Circulating microRNAs as biomarkers for early cancer detection

• Main Author: MacLellan, Sara Ann
• Language: English
• Published: University of British Columbia 2013
• Online Access: http://hdl.handle.net/2429/44579

Cancer is a major cause of death worldwide. Patients diagnosed at an early stage have an improved prognosis and therefore efforts have been made into the development of methods to detect tumors at their earliest stages. MicroRNAs (miRNAs) are non-coding RNAs that negatively regulate gene expression by interfering with the translation of target mRNAs. Studies have found that miRNAs are present at stable levels in the circulation and that they are differentially expressed in patients with various diseases. In this thesis we used qRT-PCR to assess the utility of 742 serum miRNAs as biomarkers for early cancer detection. In aim 1 we examined the levels of serum miRNAs in patients with high-risk oral lesions.

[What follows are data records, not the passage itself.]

(** [col.astype('float64')]: cell by cell, the first text that does not
    convert raises. *)
Fixpoint astype_float64_column {pandas : Pandas} (col : list (option string)) : result (list float) :=
  match col with
  | [] => Ok []
  | c :: rest =>
      x ← astype_float64 c;
      xs ← astype_float64_column rest;
      mret (x :: xs)
  end.

(** One row of [df[['PDBchain1', 'PDBchain2', 'small_TM']]]. *)
Record pair_score := PairScore {
  chain1 : string;
  chain2 : string;
  small_TM : float
}.

Definition pair_key (r : pair_score) : string * string := (chain1 r, chain2 r).

(** Lines 93-98: strip the suffix of the second chain, take the smaller of
    the two scores of each row. *)
Definition small_TM_table (df : list alignment_row) : result (list pair_score) :=
  c2 ← split_expand_0 "."%char (PDBchain2 <$> df);
  mret (zip_with (fun r c => PairScore (PDBchain1 r) c (row_min (TM1 r) (TM2 r))) df c2).

Definition lookup_pair (t : list pair_score) (i j : string) : float :=
  match find (fun r => bool_decide (pair_key r = (i, j))) t with
  | Some r => small_TM r
  | None => S754_nan
  end.

(** [df.pivot(index='PDBchain1', columns='PDBchain2', values='small_TM')]:
    a pair of labels that occurs twice raises [ValueError]. *)
Definition pivot (t : list pair_score) : result DataFrame :=
  if bool_decide (NoDup (pair_key <$> t)) then
    Ok (frame_of (sorted_unique (chain1 <$> t)) (sorted_unique (chain2 <$> t))
                 (lookup_pair t))
  else Raise (ValueError "Index contains duplicate entries, cannot reshape").

(** Lines 93-98, as far as the table of line 92 can make them fail, in the
    order of the source: line 93 reads the column [PDBchain2] and splits
    it, which needs a record; lines 94 and 95 read and convert [TM1] and
    [TM2]; line 98 selects [PDBchain1].  The result is the table with its
    scores converted; the split and the minimum themselves are taken in
    [small_TM_table]. *)
Definition converted {pandas : Pandas} (t : alignment_table) : result (list alignment_row) :=
  let records := alignment_records t in
  _ ← column_attribute (alignment_columns t) "PDBchain2";
  _ ← split_expand_0 "."%char (field_PDBchain2 <$> records);
  _ ← column_attribute (alignment_columns t) "TM1";
  tm1 ← astype_float64_column (field_TM1 <$> records);
  _ ← column_attribute (alignment_columns t) "TM2";
  tm2 ← astype_float64_column (field_TM2 <$> records);
  _ ← column_of_list (alignment_columns t) "PDBchain1";
  mret (zip_with (fun r tm => AlignmentRow (field_PDBchain1 r) (field_PDBchain2 r) tm.1 tm.2)
                 records (zip tm1 tm2)).

(** Lines 93-104 of [get_simi_matrix] on a table whose scores are
    converted: the value of the local variable [simi_matrix] when control
    reaches the relabelling step. *)
Definition simi_matrix_of {pandas : Pandas} (df : list alignment_row) : result DataFrame :=
  t ← small_TM_table df;
  m ← pivot t;
  mret (fillna f1_0 (combine_first m (transpose m))).

(** ** Files and paths *)

(** A cell of a column as [read_csv] returns it when it infers the types:
    in a text column the field's text, or NaN for an empty field; in a
    column it reads as integers, floats or booleans, the value, given here
    by what [str] prints for it ([7], [7.0], [True]). *)
Inductive text_cell :=
| Text (s : string)
| Missing
| Number (printed : string).
(** A block with one marker of each kind, in order, splits into its three
    parts. *)
Lemma parse_block_well_formed (p c e : str) :
  let b := p ++ marker_answer ++ c ++ marker_explanation ++ e in
  find marker_answer b = Some (List.length p) ->
  rfind marker_answer b = Some (List.length p) ->
  find marker_explanation b
  = Some (List.length (p ++ marker_answer ++ c)) ->
  rfind marker_explanation b
  = Some (List.length (p ++ marker_answer ++ c)) ->
  parse_block b
  = {| question_text := strip p;
       options := [lit "A"; lit "B"; lit "C"; lit "D"];
       correct_answer := strip c;
       explanation := strip e |}.
Proof.
  intros b Hf Hr Hfe Hre.
  pose proof (parse_block_by_position b) as Hb.
  assert (Eb : before_first marker_answer b = p).
  { unfold before_first. rewrite Hf. unfold b.
    now rewrite firstn_app, Nat.sub_diag, firstn_all, app_nil_r. }
  assert (Ea : after_last marker_answer b = c ++ marker_explanation ++ e).
  { unfold after_last. rewrite Hr. unfold b.
    replace (p ++ marker_answer ++ c ++ marker_explanation ++ e)
      with ((p ++ marker_answer) ++ c ++ marker_explanation ++ e)
      by now rewrite <- !app_assoc.
    rewrite <- (length_app p marker_answer).
    rewrite <- (Nat.add_0_r (List.length (p ++ marker_answer))).
    now rewrite skipn_past. }
  assert (Ec : before_first marker_explanation (c ++ marker_explanation ++ e)
               = c).
  { unfold before_first.
    assert (Hfc : find marker_explanation (c ++ marker_explanation ++ e)
                  = Some (List.length c)).
    { apply (find_app_skip marker_explanation (p ++ marker_answer)).
      rewrite <- Nat.add_comm, Nat.add_comm, <- length_app.
      rewrite <- !app_assoc. exact Hfe. }
    rewrite Hfc.
    now rewrite firstn_app, Nat.sub_diag, firstn_all, app_nil_r. }
  assert (Ee : after_last marker_explanation b = e).
  { unfold after_last. rewrite Hre. unfold b.
    replace (p ++ marker_answer ++ c ++ marker_explanation ++ e)
      with ((p ++ marker_answer ++ c ++ marker_explanation) ++ e)
      by now rewrite <- !app_assoc.
    rewrite <- length_app, <- app_assoc, <- app_assoc.
    rewrite !app_assoc.
    rewrite <- (Nat.add_0_r (List.length _)).
    now rewrite skipn_past. }
  rewrite Hb, Eb, Ea, Ec, Ee. reflexivity.
Qed.

(** The parser stores the correct answer in the case of the text: it does
    not uppercase it. *)
Lemma parse_block_not_uppercased :
  ~ (forall b : str,
        accepted b = true ->
        correct_answer (parse_block b)
        = upper (strip (before_first marker_explanation
                          (after_last marker_answer b)))).
Proof.
  intros H.
  specialize (H (block_sample "Question: one" " c " " why") eq_refl).
  vm_compute in H. discriminate H.
Qed.

Lemma slice_to_nil {A} (k : Z) : slice_to (@nil A) k = [].
Proof. unfold slice_to. destruct (k <? 0)%Z; apply firstn_nil. Qed.

(** * Handlers *)

Lemma quiz_count_tokens (query : str) (st : Session)
  (t0 t1 t2 : str) (rest : list str) :
  split (lit " ") query = t0 :: t1 :: t2 :: rest ->
  quiz_count query st
  = (if isdigit t2
     then match int t2 with
          | Some n => inr n
          | None => inl ValueError
          end
     else inr 5%Z, st).
Proof.
  intros Hs. unfold quiz_count, bind, subscript. rewrite Hs.
  change (py_index (t0 :: t1 :: t2 :: rest) 2) with (Some t2).
  unfold ret, raise. destruct (isdigit t2); [destruct (int t2)|]; reflexivity.
Qed.

Lemma int_within_limit (s : str) :
  (List.length s <= max_str_digits)%nat -> int s = Some (decimal_value s).
Proof.
  intros H. unfold int.
  destruct (max_str_digits <? List.length s)%nat eqn:E; [|reflexivity].
  apply Nat.ltb_lt in E. lia.
Qed.

Lemma int_beyond_limit (s : str) :
  (max_str_digits < List.length s)%nat -> int s = None.
Proof.
  intros H. unfold int. apply Nat.ltb_lt in H. now rewrite H.
Qed.

(** [quiz_count] writes no global. *)
Lemma quiz_count_state (query : str) (st st' : Session) (r : exn + Z) :
  quiz_count query st = (r, st') -> st' = st.
Proof.
  unfold quiz_count, bind, subscript, raise, ret.
  destruct (py_index _ _); [destruct (isdigit _); [destruct (int _)|]|];
    intros H; now inversion H.
Qed.

(** The quiz branch of [chat_response] once the count is read. *)
Lemma chat_response_quiz
  (history : History) (query : str) (c : Completion) (st : Session)
  (count : Z) :
  contains (lit "quiz") (lower query) = true ->
  quiz_count query st = (inr count, st) ->
  let data := generate_quiz_questions_with_rag query count c in
  chat_response history query c st
  = (inr match data with
         | q0 :: _ =>
             (history ++ [(query, lit "Quiz started!")],
              question_text q0, options q0, [], true, false)
         | [] =>
             (history ++ [(query, lit "Failed to generate quiz.")],
              lit "No questions available.", [], [], false, false)
         end,
     {| quiz_data := data;
        current_question := 0%Z;
        answer_submitted := false |}).
Proof.
  intros Hq Hc data. unfold chat_response. rewrite Hq.
  unfold bind at 1. rewrite Hc.
  unfold bind, read, ret, set_quiz_data, set_current_question,
    set_answer_submitted.
  cbn [quiz_data current_question answer_submitted app]. fold data.
  destruct data; reflexivity.
Qed.

Lemma decimal_value_snoc (s : str) (d : ascii) :
  decimal_value (s ++ [d]) = (10 * decimal_value s + digit_val d)%Z.
Proof. unfold decimal_value. now rewrite fold_left_app. Qed.

Lemma digit_val_range (c : ascii) :
  isdigit_char c = true -> (0 <= digit_val c <= 9)%Z.
Proof.
  unfold isdigit_char, digit_val. intros H.
  apply andb_true_iff in H as [H1 H2].
  apply N.leb_le in H1, H2. lia.
Qed.

Lemma decimal_value_nonneg (s : str) :
  forallb isdigit_char s = true -> (0 <= decimal_value s)%Z.
Proof.
  induction s as [|d s IH] using rev_ind; intros H;
    [unfold decimal_value; simpl; lia|].
  rewrite forallb_app in H. apply andb_true_iff in H as [Hs Hd].
  cbn [forallb] in Hd. rewrite andb_true_r in Hd.
  rewrite decimal_value_snoc.
  pose proof (digit_val_range d Hd). specialize (IH Hs). lia.
Qed.

(** The count handed to the generation is never negative. *)
Lemma quiz_count_nonneg (query : str) (st st' : Session) (n : Z) :
  quiz_count query st = (inr n, st') -> (0 <= n)%Z.
Proof.
  unfold quiz_count, bind, subscript, raise, ret.
  destruct (py_index _ _) as [token|]; [|discriminate].
  destruct (isdigit token) eqn:E.
  - unfold int. destruct (max_str_digits <? List.length token)%nat;
      intros H; inversion H; subst.
    apply decimal_value_nonneg. destruct token; [discriminate|exact E].
  - intros H; inversion H; subst. lia.
Qed.

(** C1. A query classified as a quiz request that has at least three tokens
    between single spaces, the third of them ASCII text and, when it is a
    digit string, of at most 4300 digits, starts a quiz whose question
    count is the decimal value of that token when it is a digit string and
    5 otherwise; the count is what the generation receives, and the
    session restarts at position 0. *)
Theorem quiz_count_third_token
  (history : History) (query : str) (c : Completion) (st : Session)
  (t0 t1 t2 : str) (rest : list str) :
  contains (lit "quiz") (lower query) = true ->
  split (lit " ") query = t0 :: t1 :: t2 :: rest ->
  is_ascii t2 = true ->
  (isdigit t2 = true -> (List.length t2 <= max_str_digits)%nat) ->
  let count := if isdigit t2 then decimal_value t2 else 5%Z in
  quiz_count query st = (inr count, st)
  /\ snd (chat_response history query c st)
     = {| quiz_data := generate_quiz_questions_with_rag query count c;
          current_question := 0%Z;
          answer_submitted := false |}.
Proof.
  intros Hq Hs _ Hlen count.
  assert (Hc : quiz_count query st = (inr count, st)).
  { rewrite (quiz_count_tokens query st t0 t1 t2 rest Hs). subst count.
    destruct (isdigit t2); [|reflexivity].
    now rewrite (int_within_limit t2 (Hlen eq_refl)). }
  split; [exact Hc|].
  now rewrite (chat_response_quiz history query c st count Hq Hc).
Qed.
(** [strip] removes white space at both ends and nothing else. *)
Lemma strip_trimmed (s : string) : trimmed s (strip s).
Proof.
  unfold strip. destruct (lstrip_spec s) as (pre & Hs & Hpre & Hnone).
  destruct (rstrip_spec (lstrip s)) as (post & Hl & Hpost).
  exists pre, post. split; [by rewrite <- Hl|]. split; [done|]. split; [done|].
  intros p u Hin. split.
  - apply rstrip_no_leading in Hnone. by eapply drop_space_None in Hnone.
  - by apply rstrip_no_trailing.
Qed.

Lemma strip_blank (s : string) : strip s = "" <-> spaces s.
Proof.
  split.
  - intros Heq. destruct (strip_trimmed s) as (pre & post & Hs & Hpre & Hpost & _).
    rewrite Heq in Hs. rewrite Hs. by apply spaces_app.
  - intros Hs. unfold strip. apply blank_spaces in Hs. unfold blank in Hs.
    by destruct (lstrip s).
Qed.

Lemma lstrip_spaces_app (pre t : string) : spaces pre -> lstrip (pre +:+ t) = lstrip t.
Proof.
  induction 1 as [|p s Hin Hs IH]; [done|]. by rewrite string_app_assoc, lstrip_space.
Qed.

(** Two ways of cutting one string: one first part starts the other. *)
Lemma string_app_eq_app (a b c d : string) :
  a +:+ b = c +:+ d ->
  (exists u, a = c +:+ u /\ d = u +:+ b) \/ (exists q, q <> "" /\ c = a +:+ q /\ b = q +:+ d).
Proof.
  revert c. induction a as [|x a IH]; intros c.
  - rewrite app_empty_l. intros ->. destruct c as [|y c].
    + left. by exists "".
    + right. by exists (String y c).
  - destruct c as [|y c].
    + rewrite app_empty_l. intros <-. left. by exists (String x a).
    + rewrite !app_String. intros [= -> Heq].
      destruct (IH c Heq) as [(u & -> & ->)|(q & Hq & -> & ->)].
      * left. by exists u.
      * right. by exists q.
Qed.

We identified five miRNAs that are significantly deregulated in the serum of these patients compared to demographically matched, non-cancer controls. Additionally, these miRNAs correspondingly decreased or increased after surgical resection of the lesion. In aim 2 we examined the effect of hemolysis, fasting, and smoking on the serum miRNA levels of healthy individuals. We also compared serum miRNA profiles of samples taken from healthy individuals over different time periods. We found that mechanical hemolysis of blood samples simulating blood drawing can significantly alter serum miRNA quantification and should be taken into consideration when identifying endogenous controls and candidate biomarkers for circulating miRNA studies. Fasting, smoking, and a time period up to 17 months between samples were demonstrated to not have a significant effect on the overall serum miRNA profiles of healthy individuals. In aim 3 we compared the miRNA profiles of paired samples collected during surgery from the same patient from a) pulmonary venous effluent draining the tumor vascular bed (tumor associated samples) and b) systemic arterial blood to identify lung adenocarcinoma biomarkers. We found 35 miRNAs that were significantly up-regulated in tumor-associated serum samples. However, when we tested the candidate miRNAs in cancer versus non-cancer peripheral venous blood samples they were not significantly differentially expressed. The results presented in this thesis demonstrate the need for standardized protocols for circulating miRNA studies and provide evidence for the utility of serum miRNAs as biomarkers of disease.